(** [%1 = sdiv %x, 8; %2 = add %1, %1] *)
Definition sdiv_8 : Function :=
  [[BinaryOperator 1 SDiv (Argument 0) (ConstantInt 8);
    BinaryOperator 2 Add (InstRef 1) (InstRef 1)]].

(** [%1 = mul 3, 15; %2 = add %1, %1] *)
Definition mul_3_15 : Function :=
  [[BinaryOperator 1 Mul (ConstantInt 3) (ConstantInt 15);
    BinaryOperator 2 Add (InstRef 1) (InstRef 1)]].

Definition mul_3_15_after : Function :=
  [[BinaryOperator 2 Add (ConstantInt 45) (ConstantInt 45)]].

(** [%1 = udiv 40, 8; %2 = add %1, %1] *)
Definition udiv_40_8 : Function :=
  [[BinaryOperator 1 UDiv (ConstantInt 40) (ConstantInt 8);
    BinaryOperator 2 Add (InstRef 1) (InstRef 1)]].

Definition udiv_40_8_after : Function :=
  [[BinaryOperator 2 Add (ConstantInt 5) (ConstantInt 5)]].

(** Three blocks, the second one using what the third defines (the entry
    block branches to the third, the third to the second):
    [entry: ; bb1: %2 = mul %x, %1; bb2: %1 = mul 1, 15] *)
Definition use_before_def : Function :=
  [[];
   [BinaryOperator 2 Mul (Argument 0) (InstRef 1)];
   [BinaryOperator 1 Mul (ConstantInt 1) (ConstantInt 15)]].

Definition use_before_def_once : Function :=
  [[];
   [BinaryOperator 2 Mul (Argument 0) (ConstantInt 15)];
   []].

Definition use_before_def_twice : Function :=
  [[];
   [BinaryOperator 3 Shl (Argument 0) (ConstantInt 4);
    BinaryOperator 4 Sub (InstRef 3) (Argument 0)];
   []].

End Examples.

(** Decision procedures for the side conditions on concrete functions. *)
Fixpoint nodupb (l : list nat) : bool :=
  match l with
  | [] => true
  | x :: r => negb (existsb (Nat.eqb x) r) && nodupb r
  end.

Lemma nodupb_NoDup (l : list nat) : nodupb l = true -> NoDup l.
Proof.
  induction l as [|x r IH]; simpl; intros H; constructor.
  - apply andb_prop in H. destruct H as [H _].
    intros Hin. apply negb_true_iff in H.
    assert (existsb (Nat.eqb x) r = true); [|congruence].
    apply existsb_exists. exists x. split; [exact Hin | apply Nat.eqb_refl].
  - apply IH. apply andb_prop in H. tauto.
Defined.

Fixpoint block_no_window (bb : BasicBlock) : bool :=
  match bb with
  | [] => true
  | ins :: r =>
      match chain_window ins r with
      | None => block_no_window r
      | Some _ => false
      end
  end.

Lemma block_no_window_split (pre : BasicBlock) (ins : Instruction)
  (suf : BasicBlock) :
  block_no_window (pre ++ ins :: suf) = true -> chain_window ins suf = None.
Proof.
  induction pre as [|x r IH]; simpl.
  - destruct (chain_window ins suf); [discriminate | reflexivity].
  - destruct (chain_window x (r ++ ins :: suf)); [discriminate | exact IH].
Defined.

Lemma no_windowb_no_window (f : Function) :
  forallb block_no_window f = true -> no_window f.
Proof.
  intros H blk pre ins suf Hblk.
  apply block_no_window_split with (pre := pre). rewrite <- Hblk.
  unfold getBlock. destruct (nth_in_or_default blk f []) as [Hin|Hd].
  - rewrite forallb_forall in H. now apply H.
  - rewrite Hd. reflexivity.
Defined.

Ltac quiet_one_block :=
  let b := fresh "b" in
  intros b; destruct b as [|b];
  [vm_compute; repeat split; reflexivity
  |unfold getBlock; simpl; destruct b; exact Logic.I].

Lemma near_misses_ids : NoDup (all_ids Examples.near_misses).
Proof. apply nodupb_NoDup. vm_compute. reflexivity. Defined.

Lemma near_misses_length : length (all_ids Examples.near_misses) <= 10.
Proof. vm_compute. lia. Defined.

Lemma near_misses_no_window : no_window Examples.near_misses.
Proof. apply no_windowb_no_window. vm_compute. reflexivity. Defined.

(** C9, counterexample.  The combiner of TestPass.cpp rewrites a chain whose
    addition and subtraction are separated by an unrelated instruction. *)
Lemma interleaved_chain_is_rewritten :
  TestPass.MultiInstructionOptPass.run 4 Examples.interleaved_chain
    = Ok (Examples.interleaved_chain_after, PA_none) /\
  Examples.interleaved_chain_after <> Examples.interleaved_chain.
Proof. split; [vm_compute; reflexivity | discriminate]. Qed.

(** C10 at the round-trip chain. *)
Lemma Part000_MultiInstruction_keeps_instructions_witness :
  NoDup (all_ids Examples.round_trip_chain) /\
  length (all_ids Examples.round_trip_chain) <= 4 /\
  exists F',
    Part000.MultiInstructionOptimizationPass.run 4 Examples.round_trip_chain
      = Ok (F', PA_none) /\
    outside_sub_operand0 F' = outside_sub_operand0 Examples.round_trip_chain /\
    map (@length Instruction) F'
      = map (@length Instruction) Examples.round_trip_chain /\
    map ids F' = map ids Examples.round_trip_chain /\
    map (map getOpcode) F' = map (map getOpcode) Examples.round_trip_chain.
Proof.
  assert (Hnd : NoDup (all_ids Examples.round_trip_chain))
    by (apply nodupb_NoDup; vm_compute; reflexivity).
  assert (Hlen : length (all_ids Examples.round_trip_chain) <= 4)
    by (vm_compute; lia).
  split; [exact Hnd|]. split; [exact Hlen|].
  exact (@Part000_MultiInstruction_keeps_instructions 4
           Examples.round_trip_chain Hnd Hlen).
Defined.

(* ------------------------------------------------------------------------- *)
(** ** Where the two files part from the specification *)
(* ------------------------------------------------------------------------- *)

(** C1.  On the round-trip chain the combiner of part_000 overwrites the
    first operand of the subtraction and keeps the constant: with [b = 10]
    the subtraction computed 10 before the pass and computes 9 after it.
    The combiner of TestPass.cpp leaves this chain alone. *)
Theorem Part000_round_trip_chain_result_is_b_minus_1 :
  Part000.MultiInstructionOptimizationPass.run 4 Examples.round_trip_chain
    = Ok (Examples.round_trip_chain_after, PA_none) /\
  Sem.result_of 32 Examples.args_b10
    (getBlock Examples.round_trip_chain 0) 4 = Some 10%Z /\
  Sem.result_of 32 Examples.args_b10
    (getBlock Examples.round_trip_chain_after 0) 4 = Some 9%Z /\
  TestPass.MultiInstructionOptPass.run 4 Examples.round_trip_chain
    = Ok (Examples.round_trip_chain, PA_all).
Proof. repeat split; vm_compute; reflexivity. Qed.

(** C2, counterexample.  The pass of TestPass.cpp matches the constant on
    the right only: [add 0, %x] and [mul 1, %x] stay, where the pass of
    part_000 removes both. *)
Theorem TestPass_AlgebraicIdentity_keeps_left_identities :
  TestPass.AlgebraicIdentityPass.run 3 Examples.left_identities
    = Ok (Examples.left_identities, PA_all) /\
  Part000.AlgebraicIdentityPass.run 3 Examples.left_identities
    = Ok (Examples.left_identities_after, PA_none).
Proof. split; vm_compute; reflexivity. Qed.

__What needs to be done__. Return only the part of the records above that opens with the line containing "length (all_ids Examples.round_trip_chain) <= 4 /\" and closes with the line containing "assert (Hnd : NoDup", ends included.

__Solution below__.
  length (all_ids Examples.round_trip_chain) <= 4 /\
  exists F',
    Part000.MultiInstructionOptimizationPass.run 4 Examples.round_trip_chain
      = Ok (F', PA_none) /\
    outside_sub_operand0 F' = outside_sub_operand0 Examples.round_trip_chain /\
    map (@length Instruction) F'
      = map (@length Instruction) Examples.round_trip_chain /\
    map ids F' = map ids Examples.round_trip_chain /\
    map (map getOpcode) F' = map (map getOpcode) Examples.round_trip_chain.
Proof.
  assert (Hnd : NoDup (all_ids Examples.round_trip_chain))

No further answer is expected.